Rather than identifying the past by numerical years (i.e. “455 BC”) ancient historians tended to associate ancient Greek epochs with the ruling archon of Athens at the time. The Athenian maintained meticulous lists of archons that went back many centuries. In this way, Diogenes Laertius claims Thales, the first of the “Seven Sages,” lived during the archonship of Damasius in Athens (perhaps 581 or 582 BC).

In reading Diogenes Laertius’s biography of Thales (as well as his prologue to the text) I was a bit overwhelmed by the sheer number of antiquated texts I had never heard of -many of which are now lost- that indicate the voluminous writings that were once circulating in classical antiquity, including many biographical “Lives” texts.

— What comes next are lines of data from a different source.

Ltac plain H es vs :=
  let st1 := fresh "st1" in let E := fresh "E" in let G := fresh "G" in let Hh := fresh "Hh" in
  edestruct (H es vs) as (st1 & E & G & Hh);
  [done|repeat constructor; (done || lia || (eapply apart_var; [notin|match goal with H : _ /\ _ /\ _ |- _ => apply H end]))|cbn [foldr]; lia|exists st1; split; [exact E|]; split; [exact G|done]].
Lemma size_one st c ls k n : arg_ok (c_arg c) = true -> client_arg_size (c_arg c) = Ret ls -> held st c -> cnames_ok (c_arg c) ->
  vars st !! "sndbuf_size" = Some (CSize, Some n) -> 0 <= n -> n + Z.of_nat (length (wire_item c)) < 2 ^ 32 ->
  exists st1, exec st (ls ++ k) = exec st1 k /\
    grew "sndbuf_size" (n + Z.of_nat (length (wire_item c))) (client_names (c_arg c)) st st1 /\ held st1 c /\ measured st1 c.
Proof.
  destruct c as [[x [ty md]] v q s o]. intros Ha Hls Hh [Hnd Hfix] Hn Hn0 Hr.
  assert (forall es vs X, ls = (fun '(e, c) => Note (SAdd "sndbuf_size" e) c) <$> es ->
    Forall2 (fun '(e, _) v => 0 <= v /\ apart_from "sndbuf_size" st e v) es vs ->
    foldr Z.add 0 vs = Z.of_nat (length (wire_item (mkCI (mkArg x (mkType ty md)) v q s o))) ->
    exists st1, exec st (ls ++ k) = exec st1 k /\
      grew "sndbuf_size" (n + Z.of_nat (length (wire_item (mkCI (mkArg x (mkType ty md)) v q s o)))) X st st1 /\
      held st1 (mkCI (mkArg x (mkType ty md)) v q s o)) as Hplain.
  { intros es vs X -> Hes Hsum. destruct (grow "sndbuf_size" st es vs n k Hn Hn0 Hes ltac:(lia)) as (st1 & E1 & G1).
    exists st1. split; [done|]. rewrite Hsum in G1. split; [eapply grew_weaken; [exact G1|apply list_subseteq_nil]|].
    eapply held_keep; [exact Hh| |intros; by rewrite (gr_mem _ _ _ _ _ G1)]. intros y Hy. apply (gr_vars _ _ _ _ _ G1); [|apply not_elem_of_nil].
    intros ->. rewrite Forall_forall in Hfix. apply (Hfix _ Hy). unfold client_fixed. subset_in. }
  destruct md, ty; try discriminate Ha; cbn in Hls; injection Hls as <-;
    unfold held, measured, client_names, wire_item, wire_in, client_fixed in *;
    cbn [is_out arg_type modifier type arg_name c_arg c_in c_buf c_size] in *; destruct v as [z|z|l|cap|]; try done;
    cbn [length] in *; rewrite ?length_app, ?length_le_encode in *; cbn [length] in *.
  - plain Hplain [(ENum 1, typecode_note x); (ESizeof CInt, x)] [1; 4].
  - destruct Hh as (H1 & H2 & H3).
    assert (x +:+ "_strlen" <> "sndbuf_size" /\ x <> "sndbuf_size" /\ x <> x +:+ "_strlen") as (N1 & N2 & N3) by notin.
    destruct (grow "sndbuf_size" st [(ENum 1, typecode_note x)] [1] n
      (Note (SDecl CSize (x +:+ "_strlen") (EStrlen x)) x :: [Note (SAdd "sndbuf_size" (ESizeof CSize)) x;
       Note (SAdd "sndbuf_size" (EAdd (EVar (x +:+ "_strlen")) (ENum 1))) x] ++ k) Hn Hn0) as (st1 & E1 & G1); [by repeat constructor|cbn; lia|].
    set (st2 := set_var st1 (x +:+ "_strlen") CSize (Z.of_nat (length l))).
    assert (vars st2 !! (x +:+ "_strlen") = Some (CSize, Some (Z.of_nat (length l)))) as Hs2.
    { cbn [st2 set_var vars]. rewrite lookup_insert_eq, conv_size by lia. done. }
    destruct (grow "sndbuf_size" st2 [(ESizeof CSize, x); (EAdd (EVar (x +:+ "_strlen")) (ENum 1), x)] [4; Z.of_nat (length l) + 1] (n + 1) k)
      as (st3 & E3 & G3).
    + cbn [st2 set_var vars]. rewrite lookup_insert_ne by done. apply G1.
    + lia.
    + constructor; [by split|]. constructor; [|constructor]. split; [lia|].
      rewrite <- (u32_small (Z.of_nat (length l) + 1)) by lia. apply apart_add; [by eapply apart_var|apply apart_num].
    + cbn. lia.
    + assert (grew "sndbuf_size" (n + 1) [x +:+ "_strlen"] st1 st2) as G2.
      { split; [|done|done|].
        - cbn [st2 set_var vars]. rewrite lookup_insert_ne by done. apply G1.
        - intros y Hy Hyx. cbn [st2 set_var vars]. rewrite lookup_insert_ne; [done|]. notin. }
      assert (grew "sndbuf_size" (n + (1 + (4 + (Z.of_nat (length l) + 1)))) [x +:+ "_strlen"] st st3) as G.
      { pose proof (grew_trans _ _ _ _ _ _ _ _ (grew_trans _ _ _ _ _ _ _ _ G1 G2) G3) as G. cbn [foldr app] in G.
        replace (n + 1 + (4 + (Z.of_nat (length l) + 1 + 0))) with (n + (1 + (4 + (Z.of_nat (length l) + 1)))) in G by lia. exact G. }
      exists st3. split; [|split; [|split]].
      * etransitivity; [exact E1|]. etransitivity; [apply (exec_next _ _ _ st1 _ _ st2)|exact E3]. cbn [Cgen.exec_line exec_stmt Cgen.eval].
        rewrite (var_eq st1 x (CConstPtr CChar) q) by (by rewrite (gr_vars _ _ _ _ _ G1) by notin). cbn [mbind outcome_bind].
        rewrite (gr_mem _ _ _ _ _ G1), (strlen_ok (cmem st) q l fuel) by (done || lia). done.
      * replace (Z.of_nat (S (4 + (length l + 1)))) with (1 + (4 + (Z.of_nat (length l) + 1))) by lia. eapply grew_weaken; [exact G|subset].
      * rewrite (gr_vars _ _ _ _ _ G) by notin. by rewrite (gr_mem _ _ _ _ _ G).
      * by rewrite (gr_vars _ _ _ _ _ G3) by notin.
  - plain Hplain [(ENum 1, typecode_note x); (ESizeof CLong, x)] [1; 8].
  - plain Hplain [(ENum 1, typecode_note x); (ESizeof CSize, x); (EVar (size_name x), x)] [1; 4; Z.of_nat (length l)].
  - plain Hplain (@nil (expr * string)) (@nil Z).
  - plain Hplain [(ENum 1, typecode_note x); (ESizeof CSize, x +:+ " size")] [1; 4].
  - plain Hplain (@nil (expr * string)) (@nil Z).
  - plain Hplain [(ENum 1, typecode_note x); (ESizeof CSize, x +:+ " size")] [1; 4].
Qed.

Definition cnames (cs : list citem) : list string := concat (client_names <$> (c_arg <$> cs)).
Definition cowned (cs : list citem) : Prop :=
  Forall (fun c => arg_ok (c_arg c) = true) cs /\ NoDup (cnames cs) /\ Forall (fun x => x ∉ client_fixed) (cnames cs).

Lemma cnames_cons c cs : cnames (c :: cs) = client_names (c_arg c) ++ cnames cs.
Proof. done. Qed.
Lemma cnames_in c cs x : c ∈ cs -> x ∈ client_names (c_arg c) -> x ∈ cnames cs.
Proof. intros Hc Hx. apply (elem_concat client_names _ (c_arg c)); [by apply list_elem_of_fmap_2|done]. Qed.
Lemma cowned_cons c cs : cowned (c :: cs) -> arg_ok (c_arg c) = true /\ cnames_ok (c_arg c) /\ cowned cs /\
  (forall d x, d ∈ cs -> x ∈ client_names (c_arg d) -> x ∉ client_names (c_arg c)).
Proof.
  intros (Hok & Hnd & Hfix). rewrite cnames_cons in Hnd, Hfix. apply NoDup_app in Hnd as (Hn1 & Hdis & Hn2).
  apply Forall_app in Hfix as [Hf1 Hf2]. apply Forall_cons in Hok as [Ho1 Ho2]. split_and!; try done.
  intros d x Hd Hx Hc. apply (Hdis x Hc). by eapply cnames_in.
Qed.
Lemma cowned_fixed cs c x y : cowned cs -> c ∈ cs -> x ∈ client_names (c_arg c) -> y ∈ client_fixed -> x <> y.
Proof. intros (_ & _ & Hf) Hc Hx Hy ->. rewrite Forall_forall in Hf. apply (Hf y); [by eapply cnames_in|done]. Qed.
Lemma cowned_fixed_out cs y : cowned cs -> y ∈ client_fixed -> y ∉ cnames cs.
Proof. intros (_ & _ & Hf) Hy Hc. rewrite Forall_forall in Hf. by apply (Hf y). Qed.

Lemma wire_ins_cons c cs : wire_ins (c :: cs) = wire_item c ++ wire_ins cs.
Proof. done. Qed.

Lemma size_all (cs : list citem) : forall st lss k n, cowned cs -> mapM client_arg_size (c_arg <$> cs) = Ret lss -> Forall (held st) cs ->
  vars st !! "sndbuf_size" = Some (CSize, Some n) -> 0 <= n -> n + Z.of_nat (length (wire_ins cs)) < 2 ^ 32 ->
  exists st1, exec st (concat lss ++ k) = exec st1 k /\ grew "sndbuf_size" (n + Z.of_nat (length (wire_ins cs))) (cnames cs) st st1 /\
    Forall (held st1) cs /\ Forall (measured st1) cs.
Proof.
  induction cs as [|c cs IH]; intros st lss k n Hown Hls Hh Hn Hn0 Hr.
  - injection Hls as <-. exists st. cbn. rewrite Z.add_0_r. by split_and!.
  - rewrite fmap_cons in Hls. apply mapM_cons_ret in Hls as (ls & lss' & Hls0 & Hls1 & ->). apply Forall_cons in Hh as [Hh1 Hh2].
    pose proof Hown as Hown0. apply cowned_cons in Hown as (Hok & Hnm & Hown & Hdis). rewrite wire_ins_cons, length_app in Hr.
    cbn [concat]. rewrite <- app_assoc.
    destruct (size_one st c ls (concat lss' ++ k) n Hok Hls0 Hh1 Hnm Hn Hn0 ltac:(lia)) as (st1 & E1 & G1 & D1 & M1).
    destruct (IH st1 lss' k (n + Z.of_nat (length (wire_item c))) Hown Hls1) as (st2 & E2 & G2 & D2 & M2); [|apply G1|lia|lia|].
    { rewrite Forall_forall in Hh2 |- *. intros d Hd. apply (held_keep st); [by apply Hh2| |intros; by rewrite (gr_mem _ _ _ _ _ G1)].
      intros x Hx. apply (gr_vars _ _ _ _ _ G1); [|by eapply Hdis]. eapply cowned_fixed; [exact Hown|exact Hd|exact Hx|unfold client_fixed; subset_in]. }
    assert (forall x, x ∈ client_names (c_arg c) -> vars st2 !! x = vars st1 !! x) as Hk.
    { intros x Hx. apply (gr_vars _ _ _ _ _ G2).
      - eapply cowned_fixed; [exact Hown0|by left|exact Hx|unfold client_fixed; subset_in].
      - intros Hc. destruct Hown0 as (_ & Hnd & _). rewrite cnames_cons in Hnd. apply NoDup_app in Hnd as (_ & Hd & _). by apply (Hd x). }
    exists st2. split; [by rewrite E1|]. split; [|split; (constructor; [|done])].
    + rewrite wire_ins_cons, length_app, Nat2Z.inj_add, Z.add_assoc, cnames_cons. by eapply grew_trans.
    + apply (held_keep st1); [done|done|]. intros. by rewrite (gr_mem _ _ _ _ _ G2).
    + by apply (measured_keep st1).
Qed.

(** ** The arguments in the send buffer *)
Local Abbreviation send_at := (cursor "snd_ptr" "snd_rem" (CPtr CUchar)).
Local Abbreviation wrote := (wrote "snd_ptr" "snd_rem" (CPtr CUchar)).

Lemma send_cursor : "snd_ptr" <> "snd_rem" /\ forall z, 0 <= z < 2 ^ 32 -> conv (CPtr CUchar) z = z.
Proof. split; [done|apply conv_ptr]. Qed.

According to Diogenes, Thales may have hailed from either Phoenicia or Miletus (the latter seems to be more widely accepted today). He was the first to be called a “Sage” and he received widespread praise from men like Herodotus and Xenophanes for his uncanny ability to map the stars (he was reputed to be an extraordinary astronomer). He was also reputed to be an astute advisor in matters of political affairs -he was employed by Croesus the Lydian. he traveled widely, including to Egypt in order to learn from the Egyptian priests.

According to Diogenes: “He held that the original substance of all things is water, and that the world is animate and full of deities. They say he discovered the seasons of the year, and divided the year into 365 days” (Book I. 27).

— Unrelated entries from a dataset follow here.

Section reply.
Context {W : Type}.
Variable fuel : nat.
Variable defines : string -> option Z.
Variable ext : string -> list carg -> cstate W -> outcome (Z * cstate W).
Implicit Types st : cstate W.
Local Abbreviation exec := (exec fuel defines ext).
Local Abbreviation exec_line := (exec_line fuel defines ext).
Local Abbreviation eval := (eval fuel defines).
Local Abbreviation took := (took "rcvbuf_ptr" "rcvbuf_rem" (CConstPtr CUchar)).
Local Abbreviation rest := (rest "rcvbuf_ptr" "rcvbuf_rem" (CConstPtr CUchar)).
Local Abbreviation moved := (moved "rcvbuf_ptr" "rcvbuf_rem" (CConstPtr CUchar)).

Lemma rcv_cursor : "rcvbuf_ptr" <> "rcvbuf_rem" /\ forall z, 0 <= z < 2 ^ 32 -> conv (CConstPtr CUchar) z = z.
Proof. split; [done|apply conv_cptr]. Qed.
Definition rcv_names : list string := ["rcvbuf_ptr"; "rcvbuf_rem"; "rpc_typecode"].
Definition coded st : Prop := exists o, vars st !! "rpc_typecode" = Some (CChar, o).

(** Bytes of the reply were taken: memory changed to [m], variables of [X] changed. *)
Record got (p r n : Z) (bs : list Z) (X : list string) st st1 : Prop := {
  gt_rest : rest st1 (p + n) (r - n) bs;
  gt_code : coded st1;
  gt_world : answers st1 = answers st /\ world st1 = world st;
  gt_vars x : x ∉ rcv_names -> x ∉ X -> vars st1 !! x = vars st !! x
}.

Lemma got_trans p r n k b1 b2 X Y st st1 st2 : got p r n b1 X st st1 -> got (p + n) (r - n) k b2 Y st1 st2 -> got p r (n + k) b2 (X ++ Y) st st2.
Proof.
  intros [R1 C1 [A1 W1] V1] [R2 C2 [A2 W2] V2]. split; [by rewrite Z.add_assoc, Z.sub_add_distr|done|split; congruence|].
  intros x Hx [Hx1 Hx2]%not_elem_of_app. by rewrite V2, V1.
Qed.
Lemma got_weaken p r n bs X Y st st1 : got p r n bs X st st1 -> X ⊆ Y -> got p r n bs Y st st1.
Proof. intros [R C A V] H. split; [done..|]. intros x Hx HY. apply V; [done|]. by intros Hc%H. Qed.

Lemma get_code st p r c bs k : rest st p r (u8 (code c) :: bs) -> coded st ->
  exists st1, exec st (get_typecode c ++ k) = exec st1 k /\ got p r 1 bs [] st st1 /\ cmem st1 = cmem st.
Proof.
  intros Hr [o Ho]. destruct rcv_cursor as [Hne Hcv].
  pose proof (read_char fuel defines ext "rcvbuf_ptr" "rcvbuf_rem" (CConstPtr CUchar) Hne Hcv st p r _ "rpc_typecode" o c Hr
    ltac:(done) ltac:(done) Ho) as H. cbv beta iota zeta in H. rewrite Z.eqb_refl in H. destruct H as (st1 & v & E & T & Hv).
  pose proof (rest_length _ _ _ _ _ _ _ Hr) as Hlen. cbn [length] in Hlen.
  exists st1. split; [by apply (exec_then _ _ _ st (get_typecode c))|]. split; [|apply (tk_mem _ _ _ _ _ _ _ _ _ T)]. split.
  - exact (took_rest _ _ _ p r 1 _ st st1 _ Hr T ltac:(lia)).
  - by exists v.
  - apply (tk_rest _ _ _ _ _ _ _ _ _ T).
  - intros x Hx _. unfold rcv_names in Hx. apply (tk_vars _ _ _ _ _ _ _ _ _ T); notin.
Qed.

(** Memory changed outside the reply. *)
Lemma moved_got st p r n m bs : rest st p r bs -> coded st -> 0 <= n <= r -> byte_mem m ->
  (forall b, p <= b < p + r -> load8 m b = load8 (cmem st) b) ->
  got p r n (drop (Z.to_nat n) bs) [] st (set_mem (moved st p r n) m).
Proof.
  intros Hr [o Ho] Hn Hb Hm. destruct (rest_take _ _ _ st p r bs n Hr Hn) as [_ E]. destruct Hr as ((H1 & H2 & H3 & H4 & H5) & _ & _). split.
  - split; [|split; [done|]].
    + split; [|split; [|lia]]; cbn [set_mem RpcWire.moved vars].
      * by rewrite lookup_insert_ne, lookup_insert_eq by done.
      * by rewrite lookup_insert_eq.
    + cbn [set_mem cmem]. etransitivity; [|exact E]. apply load_bytes_ext. intros b Hb'. apply Hm. lia.
  - exists o. cbn [set_mem RpcWire.moved vars]. by rewrite !lookup_insert_ne.
  - done.
  - intros x Hx _. unfold rcv_names in Hx. cbn [set_mem RpcWire.moved vars]. rewrite !lookup_insert_ne by notin. done.
Qed.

Thales as he appeared in the Nuremberg Chronicle in 1493.

Diogenes lists various oracular prophecies made in relation to Thales as well as ancient song (translated from earlier Greek writers like Lobon of Argos):

“Numerous words do not express a sound opinion.
Seek for one thing only: that which is wise.
Choose one thing only: that which has merit.
For you will check the tongues of men whose chatter never ceases” (Book I. 35)

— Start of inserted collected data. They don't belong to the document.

(** C27: A oneway call without out parameters: the stub returns [RPC_OK] once the request is
    sent and waits for nothing; the handler is called exactly once with the caller's values, and
    the server sends no message. *)
Theorem rpc_oneway_spec (fuel : nat) (fns : list RPCFunction) (H : handler) (clinks slinks : list Z) (cpid spid : Z)
    (st ss : sstate) (fn : RPCFunction) (i : nat) (cbody sbody : list line) (cs : list citem) (l : list item)
    (port rp a snd rcv rv : Z) (ans : list Z) :
  link_bytes clinks -> link_bytes slinks -> setting fuel fns H cpid spid st ss fn i cs l port rp a snd rcv rv ->
  client_body fn = Ret cbody -> marshaller_body fn = Ret sbody -> modifier (return_type fn) = OneWayModifier ->
  has_result fn = false -> answers st = a :: ans ->
  exists st1 ss1,
    exec fuel (rpc_defines fns) (net_ext clinks cpid (serve fuel fns H slinks spid ss)) st cbody = Ret (Some 0, st1) /\
    dispatch_turn fuel fns H slinks spid (fun _ _ => []) (deliver ss port (request cpid i rp cs)) = Ret (None, ss1) /\
    same_outside (cmem st) (cmem st1) a (a + 28 + Z.of_nat (length (wire_ins cs))) /\
    world st1 = mkSW (calls (world st)) (inbox (world st)) (outbox (world st) ++ [(port, request cpid i rp cs)]) /\
    calls (world ss1) = calls (world ss) ++ [(fn_name fn, cpid, c_in <$> cs)] /\ server_at ss1 port snd rcv /\ outbox (world ss1) = [].
Proof. intros. eapply remote_oneway; eassumption. Qed.

(** The interface of the file server ([userland/vfs/vfs.rpc]). *)
Definition int_in (x : string) : RPCArgument := mkArg x (mkType IntType NullModifier).
Definition vfs_rpc : list RPCFunction :=
  [mkFn "vfs_write" (mkType IntType NullModifier) [int_in "fd"; int_in "size"; mkArg "buffer" (mkType BlobType NullModifier)];
   mkFn "vfs_read" (mkType IntType NullModifier) [mkArg "buffer" (mkType BlobType OutModifier); int_in "fd"; int_in "size"];
   mkFn "vfs_close" (mkType IntType NullModifier) [int_in "fd"];
   mkFn "vfs_open" (mkType IntType NullModifier) [mkArg "filename" (mkType StringType NullModifier); int_in "open_mode"; int_in "create_perms"]].
Definition vfs_read_fn : RPCFunction :=
  mkFn "vfs_read" (mkType IntType NullModifier) [mkArg "buffer" (mkType BlobType OutModifier); int_in "fd"; int_in "size"].
Definition demo_handler : handler := fun f _ _ => if decide (f = "vfs_read") then (3, [VBytes [9; 8; 7]; VNone; VNone]) else (0, []).
Definition demo_client : sstate :=
  mkC (list_to_map [("rpc_result", (CPtr CInt, Some 0x1000)); ("rpc_port", (CInt, Some 2)); ("rpc_reply_port", (CInt, Some 32));
                    ("buffer", (CPtr CVoid, Some 0x5000)); ("buffer_size", (CPtr CSize, Some 0x6000)); ("fd", (CInt, Some 5));
                    ("size", (CInt, Some 3))])
    (store_bytes ∅ 0x6000 [4; 0; 0; 0]) [0x8000; 0x9000] (mkSW [] [] []).
Definition demo_server : sstate :=
  mkC (list_to_map [("port", (CInt, Some 2)); ("snd_buf", (CPtr CMessage, Some 0x10000)); ("rcv_buf", (CPtr CMessage, Some 0x20000));
                    ("snd_buf_size", (CSize, Some 4068)); ("outsize", (CUnsigned, None))]) ∅ [0x30000] (mkSW [] [] []).
Definition demo_params : list citem :=
  [mkCI (mkArg "buffer" (mkType BlobType OutModifier)) (VCap 4) 0x5000 0x6000 (VBytes [9; 8; 7]); mkCI (int_in "fd") (VInt 5) 0 0 VNone;
   mkCI (int_in "size") (VInt 3) 0 0 VNone].
Definition demo_items : list item :=
  [mkItem (mkArg "buffer" (mkType BlobType OutModifier)) (VCap 4) 0x30000 (VBytes [9; 8; 7]); mkItem (int_in "fd") (VInt 5) 0 VNone;
   mkItem (int_in "size") (VInt 3) 0 VNone].

Lemma demo_callable : callable 100 demo_client vfs_read_fn demo_params 2 32 0x8000.
Proof.
  split; [done|split; [by repeat constructor|]| |by apply store_bytes_byte_mem|done|done|done|].
  - split; [by apply (bool_decide_unpack _)|]. by apply (bool_decide_unpack _).
  - by repeat constructor.
  - repeat constructor. unfold clear_of. cbn. lia.
Qed.
Lemma demo_receivable : receivable vfs_read_fn demo_params 0x1000 0x9000.
Proof.
  split.
  - cbn [separate demo_params]. split_and!; try done; try apply Forall_nil_2.
    + left. vm_compute. discriminate.
    + do 2 (apply Forall_cons; split; [by intros s t _ Ht%not_elem_of_nil|]). apply Forall_nil_2.
    + apply Forall_cons; split; [by intros s t _ Ht%not_elem_of_nil|apply Forall_nil_2].
  - repeat constructor; unfold disjoint; cbn; lia.
  - done.
  - repeat constructor; unfold disjoint; cbn; lia.
Qed.
Lemma demo_ready : server_ready 100 demo_server vfs_read_fn demo_items 2 0x10000 0x20000.
Proof.
  split; [split; (done || by left)|done| | |].
  - split; [by repeat constructor|]. split; by apply (bool_decide_unpack _).
  - split; try done; try (by repeat constructor); repeat constructor; unfold avoids, buffer_ok; cbn; intros; try lia; try done.
  - repeat constructor; unfold avoids; cbn; intros; (lia || done).
Qed.

Lemma demo_setting : setting 100 vfs_rpc demo_handler 4 3 demo_client demo_server vfs_read_fn 1 demo_params demo_items 2 32 0x8000 0x10000 0x20000 3.
Proof.
  split; [split; [by apply (bool_decide_unpack _)|done]|done|apply demo_callable|apply demo_ready|by repeat constructor|by exists []|done|done|done
    |by vm_compute|by vm_compute].
Qed.
Lemma demo_links c : is_byte c -> link_bytes (repeat c 8).
Proof. intros Hc. split; [done|]. cbn [repeat]. repeat (apply Forall_cons; split; [done|]). apply Forall_nil_2. Qed.

Lemma rpc_call_spec_witness : exists st1 ss1,
  (cbody ← client_body vfs_read_fn;
   exec 100 (rpc_defines vfs_rpc) (net_ext (repeat 1 8) 4 (serve 100 vfs_rpc demo_handler (repeat 2 8) 3 demo_server)) demo_client cbody) = Ret (Some 0, st1) /\
  Forall (answered (cmem st1)) demo_params /\ load_ty CInt (cmem st1) 0x1000 = 3 /\
  calls (world ss1) = [("vfs_read", 4, [VCap 4; VInt 5; VInt 3])].
Proof.
  destruct (client_body vfs_read_fn) as [cbody|] eqn:Ec; [|discriminate Ec]. destruct (marshaller_body vfs_read_fn) as [sbody|] eqn:Es; [|discriminate Es].
  destruct (rpc_call_spec 100 vfs_rpc demo_handler (repeat 1 8) (repeat 2 8) 4 3 demo_client demo_server vfs_read_fn 1 cbody sbody demo_params demo_items
    2 32 0x8000 0x9000 0x1000 0x10000 0x20000 3 []) as (st1 & ss1 & E1 & _ & O1 & R1 & _ & _ & C1 & _);
    [by apply demo_links|by apply demo_links|apply demo_setting|done|done|done|apply demo_receivable|done|done|done|].
  exists st1, ss1. split_and!; [exact E1|exact O1|exact R1|exact C1].
Defined.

Per Diogenes, various maxims were attributed to Thales during and after his lifetime (of course Diogenes was writing his book many centuries Thales’s death) and in the text Diogenes includes two brief letters from Thales. Much of the reputation of Thales seems to come from his maxims, his quiet demeanor, his wisdom in political affairs as well as his knowledge of the natural world, particularly astronomy, his respect for the divine, and his capacity to posit creative unifying theories about the nature of things. Thales was reported not to fear death and he died at the age of seventy-eight due to heat and thirst while attending an athletic competition. Diogenes rather dubiously claims it was Thales, not Phemonoe the mythological first priestess of the oracle at Delphi, who authored the famous maxim “Know Thyself” which was carved onto the wall of the temple of Apollo.


For this reading I used the ‘Compact Edition’ of the Lives of the Eminent Philosophers by Diogenes Laertes translated by Pamela Mensch and edited by James Miller.

In the preface to the Compact Edition the editors note: “Our common goal has been to make Lives as accessible as possible to English-speaking readers -and at the same time to convey some of the essential strangeness of what philosophy once was, in hopes that readers may wonder anew at what philosophy might yet become” (xiii).